Below are lines of data, and only some are wanted. Please repeat exactly those from the line that has "a step (the" through the line that has "- Sql, Mysql: mysql_storage.cpp".

*** Begin section ***

(* ===== verification/Prelude.v ===== *)
(** * ChwellCore: a verification library of the game-server framework

    The program (src/include and src/src under the repository's root) is a C++17
    framework for game servers: codecs and a message protocol over TCP, a service
    made of components that handle messages, and the modules a game is built of.
    This library models its components as executable Gallina functions on explicit
    states and proves what makes each of them correct.  Where the code is wrong, a
    theorem says exactly how it behaves.

    ** Conventions

    Integers are [Z]; unsigned arithmetic is reduced modulo a power of two where the
    C++ expression is ([u16], [u32], [u64], [uwrap]), signed arithmetic is checked
    ([as_int], [to_int], [int_div], [i64_add]; in SlgMap's own coordinates and the number
    of virtual nodes of ConsistentHash it is on [Z]): overflow, a read out of range, a cast of a double out of
    range are undefined behaviour, a value of the outcome type ([Undefined],
    [UndefinedCall], [None]), never an arbitrary result.  [double] is the IEEE binary64
    of the Standard Library's SpecFloat.  Strings and packets are lists of bytes.  An
    unordered container is a stdpp [gmap] or [gset]; code that iterates over one takes
    the order from the class [IterOrder] (Effects.v), any permutation.  Clocks,
    generators and [rand()] are given as arguments (a reading, or the sequence of
    readings).  Loops that are not structural have fuel: [Fuel] is a separate outcome
    and the theorems show it does not occur (Framing.v: the bytes left; TimerWheel.v:
    the tasks of a slot, except the repeating loop that really never ends).

    ** Files, in dependency order, with the code they model

    - Prelude: notations, bytes, sums over lists, outcomes, the tactics [breflect],
      [case_test] and [obinv], the hint databases [chwell] and [chwell_rw].
    - Framing: the class of length-prefixed framings and the receive buffer all stream
      decoders share; Protocol: core/endian.h, protocol/message.cpp and parser.cpp;
      Codec: codec/codec.cpp (three codecs, instances of the same class).  Theorems:
      what was sent is received, whatever the packets; decoding terminates in bounds.
    - Numeric, NumericBounds: binary64 and checked integers; how large a rounded result
      can be.  StdNum: [stoll], [stod] and [to_string].
    - CircuitBreaker, RateLimiter: circuitbreaker/ and ratelimit/.  Theorems: trips after
      the configured failures; each limiter's bound per window; the leaky bucket is the
      token bucket.
    - Aoi, CrossList: aoi/aoi.cpp, the grid and the cross-linked lists (a heap of nodes
      with pointers), every [int] of them checked.  Theorems: views are exact and stay in
      step with the events sent; no [int] overflows on a map whose counts fit ([config_ok]),
      and a larger map overflows in the constructor; the pointer structure refines a finite
      map, and its view query is exact while its window fits.
    - TimerWheel: core/timer_wheel.cpp.  Theorems: a cancelled timer never fires; after any
      calm history (repeating timers slower than a tick, callbacks that leave the wheel
      alone) a timer fires at its tick and once; what the constructor overflows on, and the
      repeating timer that hangs a tick.
    - Wire, Effects: the little encodings of handlers; the monad of handlers with mutexes
      (a lock taken twice is [Deadlock]) and iteration orders.  FrameSync, StateSync:
      sync/frame_sync.cpp and state_sync.cpp on them; StateValues: the typed values, across machines.
    - SlgMap, Battle (with BattleFacts): slg/map.cpp and battle.cpp.
    - Discovery, LoadBalance, ConsistentHash, Cluster: the registry of services with
      leases, the balancers behind one interface (class [LoadBalancer] with its laws), the
      hash ring, the cluster nodes that register themselves on the discovery.
    - Session, Game: service/ (sessions, components, router) and game/ (login, chat, rooms,
      heartbeat, movement).  GameFacts goes from the bytes of a connection to the handlers,
      over the parser of Protocol; GameRooms from any history of packets and disconnects to
      who hears a chat; GameDisconnect to what a disconnect forgets.
    - Redis (RedisTypes, RedisFacts): redis/redis_client.cpp, the in-memory store and its
      commands.  DistLock (DistLockFacts, DistLockRuns): redis/distributed_lock.h, clients of
      that store as interleaved atomic steps; mutual exclusion by an invariant over every
      interleaving, and the runs in which the lock fails.
      DistLockWait: the polling [lock] over those steps, and the guard.
    - Storage, Orm (OrmFacts): storage/ and storage/orm/, the interface of the back ends as a
      class with laws, the in-memory back end as an instance, and documents and repositories
      over any lawful back end.  AsyncStorage (AsyncStorageFacts): async_storage_adapter.cpp,
      clients and workers as interleaved steps on any back end, one operation of the back end
      a step (the interface's [mget] and [mput] are loops of them).  Theorems: every history is
      a sequence of operations that interleaves the requests' own, no request is lost, done
      twice or answered otherwise; the shared condition variable can leave every thread asleep.
    - Sql, Mysql: mysql_storage.cpp over a server of which Sql states what MySQL's manual
      says of SELECT, DELETE and REPLACE on a table, whatever their text; the code's texts are
      parsed, and their effects are lemmas.  Theorems: it refines a map on the keys the
      collation distinguishes, and how it differs from the in-memory back end.  StorageFactory: the loader of its
      configuration over a YAML library, the factory and the component; from a file to the map.
      Mongodb: mongodb_storage.cpp over a client library that does what its documentation
      says; it answers as the in-memory back end, and where it does not.
    - TaskQueue (TaskQueueFacts): task/task_queue.cpp, its users and workers as interleaved
      atomic steps.  DelayedQueue: its DelayedTaskQueue, a wheel of TimerWheel that submits.
    - Gateway: gateway/gateway_forwarder.cpp on the registry of Cluster and the parser of
      Protocol.  Theorem: a session relays exactly, whatever the others do.
    - Rpc (RpcFacts, RpcCalls): rpc/, the client's table of calls and the server's dispatch,
      both with the parser of Protocol; the client with the breaker of CircuitBreaker and any
      limiter.  Theorems: calls are answered end to end, every callback is called once, and
      how the breaker, the limiter and reconnecting go wrong.  RpcSync: the thread that waits for
      its own call, and the server as a component.
    - ConnPool (ConnPoolFacts): net/connection_pool.cpp, its users as interleaved atomic steps;
      who owns a connection, how far the limit is exceeded, who waits; guards and the manager.
      ConnPoolSync: threads that wait for a connection, and threads that fill a pool up.
    - ObjectPool (ObjectPoolFacts): pool/object_pool.h, objects and buffers.
    - Config: core/config.cpp.  Metrics (MetricsFacts): metrics/, with doubles written in six
      digits.
    - Server (ServerFacts, ServerRuns): net/tcp_server.cpp, tcp_connection.cpp, posix_io and the
      start, stop and destructor of service/service.h: the accept thread, the io threads with
      their read loops, senders and closers as interleaved steps over the kernel's table of
      descriptors.  Theorems: each connection's events, whole messages on their own streams;
      and the runs in which a descriptor is reused, a client starves, the service cannot stop.
      ServerMessages: the protocol's messages over those threads, end to end.  WsServer:
      ws_server.cpp, ws_connection.cpp and connection_adapter.h over the same steps; a program
      that is polite to its connections cannot tell the two servers apart.  Lifecycle: opening
      the listening socket, starting and stopping more than once.  Tls: net/tls.cpp, the
      objects asked of OpenSSL and when they are freed.
    - ThreadPool: core/thread_pool.cpp, its workers, posts and destructor as interleaved steps:
      no wakeup is lost and the destructor drains the queue.
    - EventBus (EventBusFacts): event/event_bus.h, publications whose handlers use the bus
      themselves: who is called and in which order, when it ends, when a handler is used
      after it is destroyed.
    - Benchmark: benchmark/, the suite with its statistics in binary64, and the functions it
      measures, which compute with LoadBalance, ConsistentHash and Protocol.
    - Http (HttpFacts): http/, a session from the reads of its socket to the bytes written.
      HttpServer: the accept thread, the io threads and their sessions as interleaved steps.
    - Udp: net/udp_server.cpp and udp_socket.cpp; the datagrams relayed, and the one that ends
      the server.  Logger: core/logger.cpp, what each stream holds.

    ** Abstract specifications and refinements

    The stream decoders refine a parse of the bytes received ([Framing.parses]); the
    router refines handling the messages one after the other; the cross-linked lists, the
    discovery and the storage refine finite maps; the leaky bucket is the token bucket; the
    hash ring is the nearest point clockwise.

    ** Not modelled

    OpenSSL, the YAML parser and other libraries, generated protobuf classes, the example programs and the
    tests.  The MongoDB client's find_one_with_opts is not in its documentation; it is taken
    for the first document of find_with_opts.  Logging is left out of every model.  The
    handlers of Game, FrameSync, StateSync and Cluster run one at a time, as on one io
    thread; threads are interleaved where the code is about them (DistLock, TaskQueue,
    ConnPool, ThreadPool, AsyncStorage, Server, HttpServer, Udp), and locks are modelled in Effects. *)
From Stdlib Require Export ZArith Lia.
From Stdlib Require Import Strings.Byte.
From stdpp Require Export base numbers list gmap strings.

*** End section ***

Exercise response>
      a step (the interface's [mget] and [mput] are loops of them).  Theorems: every history is
      a sequence of operations that interleaves the requests' own, no request is lost, done
      twice or answered otherwise; the shared condition variable can leave every thread asleep.
    - Sql, Mysql: mysql_storage.cpp over a server of which Sql states what MySQL's manual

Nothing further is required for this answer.